About this exercise
Entries follow. Return each line that contains the word "BTCCoinbaseScript".

Data excerpts
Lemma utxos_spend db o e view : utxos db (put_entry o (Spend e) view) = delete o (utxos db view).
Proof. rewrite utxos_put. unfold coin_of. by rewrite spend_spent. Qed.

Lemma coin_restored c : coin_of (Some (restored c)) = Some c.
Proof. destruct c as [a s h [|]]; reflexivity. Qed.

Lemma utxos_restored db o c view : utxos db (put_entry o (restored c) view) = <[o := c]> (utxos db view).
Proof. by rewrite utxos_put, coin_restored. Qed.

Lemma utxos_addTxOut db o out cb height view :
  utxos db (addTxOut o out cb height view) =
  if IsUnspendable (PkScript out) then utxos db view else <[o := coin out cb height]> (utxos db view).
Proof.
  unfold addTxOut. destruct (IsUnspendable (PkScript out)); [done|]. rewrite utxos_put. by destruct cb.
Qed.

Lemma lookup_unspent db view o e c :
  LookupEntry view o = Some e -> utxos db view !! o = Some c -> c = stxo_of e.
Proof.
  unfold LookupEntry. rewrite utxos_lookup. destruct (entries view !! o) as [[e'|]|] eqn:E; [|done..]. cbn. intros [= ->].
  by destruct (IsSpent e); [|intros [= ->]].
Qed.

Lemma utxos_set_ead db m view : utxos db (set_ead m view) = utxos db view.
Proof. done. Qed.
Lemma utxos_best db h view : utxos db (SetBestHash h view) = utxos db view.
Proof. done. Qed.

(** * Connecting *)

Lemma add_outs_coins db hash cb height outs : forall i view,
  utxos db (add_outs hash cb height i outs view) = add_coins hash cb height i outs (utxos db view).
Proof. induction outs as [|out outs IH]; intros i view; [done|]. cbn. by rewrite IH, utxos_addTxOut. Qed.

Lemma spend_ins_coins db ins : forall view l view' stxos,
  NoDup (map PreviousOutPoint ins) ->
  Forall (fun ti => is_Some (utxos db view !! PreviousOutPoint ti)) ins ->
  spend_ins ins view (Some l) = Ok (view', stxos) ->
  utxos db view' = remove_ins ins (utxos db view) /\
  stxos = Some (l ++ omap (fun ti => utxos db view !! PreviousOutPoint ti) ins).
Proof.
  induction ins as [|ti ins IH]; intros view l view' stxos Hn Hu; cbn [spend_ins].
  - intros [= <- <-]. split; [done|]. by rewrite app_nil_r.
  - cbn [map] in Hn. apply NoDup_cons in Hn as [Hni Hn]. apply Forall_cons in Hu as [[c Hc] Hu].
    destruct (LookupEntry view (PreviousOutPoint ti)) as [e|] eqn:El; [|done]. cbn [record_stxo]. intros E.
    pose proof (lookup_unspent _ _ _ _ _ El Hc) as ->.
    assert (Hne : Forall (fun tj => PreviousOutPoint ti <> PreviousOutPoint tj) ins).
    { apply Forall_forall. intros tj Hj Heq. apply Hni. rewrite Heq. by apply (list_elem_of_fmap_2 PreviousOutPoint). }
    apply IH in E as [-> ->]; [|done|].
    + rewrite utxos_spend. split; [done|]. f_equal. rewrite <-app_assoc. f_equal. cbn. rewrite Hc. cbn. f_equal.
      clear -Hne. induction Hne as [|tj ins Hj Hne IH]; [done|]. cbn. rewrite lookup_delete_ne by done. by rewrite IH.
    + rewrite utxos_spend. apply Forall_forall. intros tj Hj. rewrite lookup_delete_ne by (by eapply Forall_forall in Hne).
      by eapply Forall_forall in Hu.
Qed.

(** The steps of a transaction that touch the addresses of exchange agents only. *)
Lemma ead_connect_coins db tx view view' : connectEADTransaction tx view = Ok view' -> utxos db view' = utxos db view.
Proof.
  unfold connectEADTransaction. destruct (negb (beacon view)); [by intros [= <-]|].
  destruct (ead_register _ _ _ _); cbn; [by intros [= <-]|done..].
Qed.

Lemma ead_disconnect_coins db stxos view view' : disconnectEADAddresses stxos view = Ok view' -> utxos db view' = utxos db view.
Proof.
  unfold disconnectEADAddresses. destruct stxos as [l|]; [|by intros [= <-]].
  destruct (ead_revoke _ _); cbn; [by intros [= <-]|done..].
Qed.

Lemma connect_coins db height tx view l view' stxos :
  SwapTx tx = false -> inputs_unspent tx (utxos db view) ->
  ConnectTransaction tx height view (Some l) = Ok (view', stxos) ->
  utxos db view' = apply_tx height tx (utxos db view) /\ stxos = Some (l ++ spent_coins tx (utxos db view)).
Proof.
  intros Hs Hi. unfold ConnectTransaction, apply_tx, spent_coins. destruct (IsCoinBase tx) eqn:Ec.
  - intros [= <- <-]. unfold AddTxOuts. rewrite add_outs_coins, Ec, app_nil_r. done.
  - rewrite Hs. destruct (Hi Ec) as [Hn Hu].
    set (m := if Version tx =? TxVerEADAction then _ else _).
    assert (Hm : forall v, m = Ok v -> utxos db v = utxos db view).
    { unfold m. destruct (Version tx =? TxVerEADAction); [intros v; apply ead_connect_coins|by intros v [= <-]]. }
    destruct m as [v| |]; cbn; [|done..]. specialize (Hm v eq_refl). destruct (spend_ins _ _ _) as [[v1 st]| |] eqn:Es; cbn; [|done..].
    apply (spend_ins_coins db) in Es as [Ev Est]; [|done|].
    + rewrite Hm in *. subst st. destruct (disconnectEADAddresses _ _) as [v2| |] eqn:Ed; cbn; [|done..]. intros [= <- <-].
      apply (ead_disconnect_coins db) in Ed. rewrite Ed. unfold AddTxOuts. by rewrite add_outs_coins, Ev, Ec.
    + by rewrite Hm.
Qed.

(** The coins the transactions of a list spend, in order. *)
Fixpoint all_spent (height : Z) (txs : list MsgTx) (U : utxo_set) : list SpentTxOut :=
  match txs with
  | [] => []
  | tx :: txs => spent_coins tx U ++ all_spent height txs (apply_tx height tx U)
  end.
--
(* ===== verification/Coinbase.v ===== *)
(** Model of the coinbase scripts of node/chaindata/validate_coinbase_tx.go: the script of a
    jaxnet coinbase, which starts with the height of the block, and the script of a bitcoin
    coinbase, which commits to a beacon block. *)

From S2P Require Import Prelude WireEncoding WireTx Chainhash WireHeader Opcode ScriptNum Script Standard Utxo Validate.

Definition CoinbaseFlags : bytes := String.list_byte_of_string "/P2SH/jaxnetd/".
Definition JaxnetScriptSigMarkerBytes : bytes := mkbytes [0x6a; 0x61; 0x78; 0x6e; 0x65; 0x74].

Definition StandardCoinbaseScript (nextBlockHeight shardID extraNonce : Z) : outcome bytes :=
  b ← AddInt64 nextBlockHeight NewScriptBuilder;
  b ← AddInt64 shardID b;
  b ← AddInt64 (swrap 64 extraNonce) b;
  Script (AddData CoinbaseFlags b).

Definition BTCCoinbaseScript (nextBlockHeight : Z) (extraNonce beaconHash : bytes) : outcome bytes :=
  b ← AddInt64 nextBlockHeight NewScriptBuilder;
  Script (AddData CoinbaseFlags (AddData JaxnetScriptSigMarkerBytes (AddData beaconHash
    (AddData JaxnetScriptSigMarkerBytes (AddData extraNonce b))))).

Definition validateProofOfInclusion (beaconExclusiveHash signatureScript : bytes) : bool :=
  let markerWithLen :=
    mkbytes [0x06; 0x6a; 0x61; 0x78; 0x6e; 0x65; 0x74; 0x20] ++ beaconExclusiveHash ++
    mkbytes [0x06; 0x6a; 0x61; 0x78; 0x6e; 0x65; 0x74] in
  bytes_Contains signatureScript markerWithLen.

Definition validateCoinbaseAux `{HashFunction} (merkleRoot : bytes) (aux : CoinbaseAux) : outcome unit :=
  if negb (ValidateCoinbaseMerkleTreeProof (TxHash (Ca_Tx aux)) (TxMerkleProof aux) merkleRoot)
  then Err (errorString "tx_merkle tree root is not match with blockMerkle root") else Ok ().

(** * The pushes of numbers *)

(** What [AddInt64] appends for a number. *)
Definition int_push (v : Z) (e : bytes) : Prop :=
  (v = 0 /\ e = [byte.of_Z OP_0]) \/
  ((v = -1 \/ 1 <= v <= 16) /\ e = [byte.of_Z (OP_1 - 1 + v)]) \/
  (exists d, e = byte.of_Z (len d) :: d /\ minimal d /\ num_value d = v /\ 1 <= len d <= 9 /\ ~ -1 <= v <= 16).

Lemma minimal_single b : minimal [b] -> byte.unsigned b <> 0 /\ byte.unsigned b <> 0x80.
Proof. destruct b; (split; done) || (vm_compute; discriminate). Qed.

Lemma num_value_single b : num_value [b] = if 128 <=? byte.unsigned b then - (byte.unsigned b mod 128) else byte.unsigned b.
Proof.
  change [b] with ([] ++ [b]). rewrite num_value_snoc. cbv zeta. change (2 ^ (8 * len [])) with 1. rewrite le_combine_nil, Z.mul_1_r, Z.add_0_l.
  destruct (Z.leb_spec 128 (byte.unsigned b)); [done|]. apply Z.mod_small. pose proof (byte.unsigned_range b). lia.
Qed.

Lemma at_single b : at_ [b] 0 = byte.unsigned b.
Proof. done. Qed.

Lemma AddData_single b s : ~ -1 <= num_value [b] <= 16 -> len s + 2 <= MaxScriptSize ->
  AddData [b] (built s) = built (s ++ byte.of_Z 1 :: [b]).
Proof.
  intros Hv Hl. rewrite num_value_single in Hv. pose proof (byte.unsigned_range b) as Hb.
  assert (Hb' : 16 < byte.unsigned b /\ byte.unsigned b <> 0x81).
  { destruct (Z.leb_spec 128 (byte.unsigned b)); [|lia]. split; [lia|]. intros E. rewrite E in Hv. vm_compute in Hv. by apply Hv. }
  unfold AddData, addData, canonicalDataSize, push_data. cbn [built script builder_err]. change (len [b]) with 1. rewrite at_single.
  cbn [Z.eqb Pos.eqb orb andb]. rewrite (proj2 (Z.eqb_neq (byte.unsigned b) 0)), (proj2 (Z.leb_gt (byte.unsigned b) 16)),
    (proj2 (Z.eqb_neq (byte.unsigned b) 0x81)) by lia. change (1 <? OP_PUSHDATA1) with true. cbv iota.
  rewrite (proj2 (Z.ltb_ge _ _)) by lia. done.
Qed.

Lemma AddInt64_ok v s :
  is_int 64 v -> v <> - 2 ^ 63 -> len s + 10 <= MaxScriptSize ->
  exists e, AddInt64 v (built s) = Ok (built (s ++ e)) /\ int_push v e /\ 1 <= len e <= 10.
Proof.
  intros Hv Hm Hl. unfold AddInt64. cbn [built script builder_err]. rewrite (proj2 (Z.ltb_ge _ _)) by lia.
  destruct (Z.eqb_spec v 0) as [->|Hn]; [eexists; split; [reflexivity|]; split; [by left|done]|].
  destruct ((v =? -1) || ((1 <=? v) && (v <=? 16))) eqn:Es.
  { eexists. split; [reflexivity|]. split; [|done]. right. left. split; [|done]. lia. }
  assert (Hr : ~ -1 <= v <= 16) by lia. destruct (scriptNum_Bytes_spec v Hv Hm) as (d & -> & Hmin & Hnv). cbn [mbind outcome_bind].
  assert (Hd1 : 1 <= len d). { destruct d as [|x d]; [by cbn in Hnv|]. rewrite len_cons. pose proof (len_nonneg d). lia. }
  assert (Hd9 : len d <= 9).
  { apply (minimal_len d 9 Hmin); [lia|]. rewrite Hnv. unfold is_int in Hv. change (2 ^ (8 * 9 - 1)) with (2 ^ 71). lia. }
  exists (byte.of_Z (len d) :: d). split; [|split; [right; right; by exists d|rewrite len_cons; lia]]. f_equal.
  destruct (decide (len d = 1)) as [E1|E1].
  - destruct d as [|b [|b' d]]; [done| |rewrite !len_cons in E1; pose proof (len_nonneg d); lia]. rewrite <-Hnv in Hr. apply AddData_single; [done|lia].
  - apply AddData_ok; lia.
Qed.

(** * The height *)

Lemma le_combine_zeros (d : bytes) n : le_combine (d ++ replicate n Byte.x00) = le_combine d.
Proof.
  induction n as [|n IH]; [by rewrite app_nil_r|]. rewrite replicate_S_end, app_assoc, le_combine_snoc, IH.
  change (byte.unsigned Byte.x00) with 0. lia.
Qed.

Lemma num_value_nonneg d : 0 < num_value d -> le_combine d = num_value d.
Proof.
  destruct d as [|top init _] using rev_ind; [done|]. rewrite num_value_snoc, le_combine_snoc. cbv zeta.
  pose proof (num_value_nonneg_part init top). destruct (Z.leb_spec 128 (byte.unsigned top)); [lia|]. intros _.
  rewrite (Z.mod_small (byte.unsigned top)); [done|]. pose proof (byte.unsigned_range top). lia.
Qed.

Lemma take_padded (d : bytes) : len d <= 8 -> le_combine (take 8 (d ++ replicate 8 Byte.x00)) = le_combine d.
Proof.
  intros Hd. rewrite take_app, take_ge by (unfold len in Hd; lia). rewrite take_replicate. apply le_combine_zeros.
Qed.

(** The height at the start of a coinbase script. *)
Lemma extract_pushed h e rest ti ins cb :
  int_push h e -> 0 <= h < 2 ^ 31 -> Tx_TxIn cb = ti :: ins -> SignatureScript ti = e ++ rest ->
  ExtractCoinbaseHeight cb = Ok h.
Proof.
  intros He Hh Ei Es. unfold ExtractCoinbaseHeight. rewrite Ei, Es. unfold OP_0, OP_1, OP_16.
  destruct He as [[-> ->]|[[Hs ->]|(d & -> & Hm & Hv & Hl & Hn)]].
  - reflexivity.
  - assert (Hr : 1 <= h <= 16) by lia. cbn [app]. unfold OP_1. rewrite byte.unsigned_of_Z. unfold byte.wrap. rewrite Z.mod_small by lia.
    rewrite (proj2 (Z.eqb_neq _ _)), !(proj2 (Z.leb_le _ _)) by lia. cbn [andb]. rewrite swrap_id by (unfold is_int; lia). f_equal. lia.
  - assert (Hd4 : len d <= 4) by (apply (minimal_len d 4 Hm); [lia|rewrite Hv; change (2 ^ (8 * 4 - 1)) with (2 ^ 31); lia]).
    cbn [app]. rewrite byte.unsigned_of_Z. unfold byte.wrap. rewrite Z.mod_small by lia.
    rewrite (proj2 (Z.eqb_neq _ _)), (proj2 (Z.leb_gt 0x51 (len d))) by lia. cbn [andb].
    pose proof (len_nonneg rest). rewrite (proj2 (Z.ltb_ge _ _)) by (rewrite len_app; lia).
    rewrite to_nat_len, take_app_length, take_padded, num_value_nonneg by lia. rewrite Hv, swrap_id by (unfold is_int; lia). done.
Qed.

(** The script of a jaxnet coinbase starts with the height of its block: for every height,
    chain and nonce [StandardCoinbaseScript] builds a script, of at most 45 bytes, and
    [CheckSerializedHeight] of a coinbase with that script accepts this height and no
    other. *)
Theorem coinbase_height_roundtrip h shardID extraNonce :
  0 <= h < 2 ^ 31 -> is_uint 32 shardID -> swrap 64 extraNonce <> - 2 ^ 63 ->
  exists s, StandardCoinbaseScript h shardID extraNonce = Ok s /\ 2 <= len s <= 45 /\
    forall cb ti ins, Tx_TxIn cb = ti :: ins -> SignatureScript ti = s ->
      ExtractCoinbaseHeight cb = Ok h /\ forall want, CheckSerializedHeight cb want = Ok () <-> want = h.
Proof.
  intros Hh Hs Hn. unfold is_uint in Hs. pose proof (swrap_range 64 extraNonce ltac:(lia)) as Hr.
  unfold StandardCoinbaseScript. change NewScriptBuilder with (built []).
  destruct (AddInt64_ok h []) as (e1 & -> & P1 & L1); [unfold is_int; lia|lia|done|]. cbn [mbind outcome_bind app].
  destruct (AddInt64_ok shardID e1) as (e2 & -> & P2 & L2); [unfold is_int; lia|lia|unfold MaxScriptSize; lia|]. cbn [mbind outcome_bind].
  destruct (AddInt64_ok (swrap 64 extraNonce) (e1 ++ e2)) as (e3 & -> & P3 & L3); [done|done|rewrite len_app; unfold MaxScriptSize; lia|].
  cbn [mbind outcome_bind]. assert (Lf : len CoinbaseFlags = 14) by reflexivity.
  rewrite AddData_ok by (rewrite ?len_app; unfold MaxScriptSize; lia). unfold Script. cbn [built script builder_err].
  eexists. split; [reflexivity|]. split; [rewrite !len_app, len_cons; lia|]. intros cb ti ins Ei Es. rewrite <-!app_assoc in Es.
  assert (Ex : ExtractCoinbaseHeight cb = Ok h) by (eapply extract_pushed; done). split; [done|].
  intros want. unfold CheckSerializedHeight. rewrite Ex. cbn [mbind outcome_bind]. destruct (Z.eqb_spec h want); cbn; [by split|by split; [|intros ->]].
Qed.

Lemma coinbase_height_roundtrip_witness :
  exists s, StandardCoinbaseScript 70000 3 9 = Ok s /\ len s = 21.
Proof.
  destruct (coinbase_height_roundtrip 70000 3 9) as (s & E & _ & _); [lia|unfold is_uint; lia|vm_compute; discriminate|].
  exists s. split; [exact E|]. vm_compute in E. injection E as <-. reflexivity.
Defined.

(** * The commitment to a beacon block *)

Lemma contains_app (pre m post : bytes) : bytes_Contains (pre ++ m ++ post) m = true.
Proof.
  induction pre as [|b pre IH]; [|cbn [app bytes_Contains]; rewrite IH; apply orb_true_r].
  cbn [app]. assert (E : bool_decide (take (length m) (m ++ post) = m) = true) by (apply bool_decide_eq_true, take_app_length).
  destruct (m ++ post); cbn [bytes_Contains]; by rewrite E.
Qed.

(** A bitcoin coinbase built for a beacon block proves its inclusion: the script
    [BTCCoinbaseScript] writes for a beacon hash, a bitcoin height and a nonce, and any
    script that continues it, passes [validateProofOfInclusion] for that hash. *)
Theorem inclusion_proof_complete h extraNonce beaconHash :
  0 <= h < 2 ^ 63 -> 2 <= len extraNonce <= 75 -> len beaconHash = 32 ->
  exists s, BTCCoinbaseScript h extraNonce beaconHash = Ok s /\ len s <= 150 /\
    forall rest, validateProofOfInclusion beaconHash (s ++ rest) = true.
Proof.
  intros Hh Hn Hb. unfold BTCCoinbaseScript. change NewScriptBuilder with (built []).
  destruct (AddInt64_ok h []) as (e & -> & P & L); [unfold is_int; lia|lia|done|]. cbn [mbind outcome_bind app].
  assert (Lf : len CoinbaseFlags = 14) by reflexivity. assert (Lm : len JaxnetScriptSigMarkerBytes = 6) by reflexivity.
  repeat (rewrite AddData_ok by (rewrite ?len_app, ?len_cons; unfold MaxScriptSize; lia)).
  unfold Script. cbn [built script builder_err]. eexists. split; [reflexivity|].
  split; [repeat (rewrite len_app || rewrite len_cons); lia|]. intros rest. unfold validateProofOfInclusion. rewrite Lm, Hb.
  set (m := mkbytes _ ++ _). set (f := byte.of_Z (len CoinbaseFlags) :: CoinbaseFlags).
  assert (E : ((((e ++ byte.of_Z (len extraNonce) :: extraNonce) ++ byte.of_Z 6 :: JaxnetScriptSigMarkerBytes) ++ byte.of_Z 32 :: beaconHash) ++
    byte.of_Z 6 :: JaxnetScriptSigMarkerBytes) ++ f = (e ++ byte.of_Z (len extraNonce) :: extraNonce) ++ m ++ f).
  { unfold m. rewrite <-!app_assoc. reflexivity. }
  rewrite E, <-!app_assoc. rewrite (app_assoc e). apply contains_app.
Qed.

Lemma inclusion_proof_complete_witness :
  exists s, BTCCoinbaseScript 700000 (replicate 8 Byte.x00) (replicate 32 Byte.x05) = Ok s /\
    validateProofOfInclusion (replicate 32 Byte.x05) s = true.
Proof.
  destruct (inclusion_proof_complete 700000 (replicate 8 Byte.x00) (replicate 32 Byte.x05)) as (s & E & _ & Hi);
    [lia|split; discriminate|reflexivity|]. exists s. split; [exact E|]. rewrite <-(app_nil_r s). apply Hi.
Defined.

Exercise solution
Definition BTCCoinbaseScript (nextBlockHeight : Z) (extraNonce beaconHash : bytes) : outcome bytes :=
    [BTCCoinbaseScript] writes for a beacon hash, a bitcoin height and a nonce, and any
  exists s, BTCCoinbaseScript h extraNonce beaconHash = Ok s /\ len s <= 150 /\
  intros Hh Hn Hb. unfold BTCCoinbaseScript. change NewScriptBuilder with (built []).
  exists s, BTCCoinbaseScript 700000 (replicate 8 Byte.x00) (replicate 32 Byte.x05) = Ok s /\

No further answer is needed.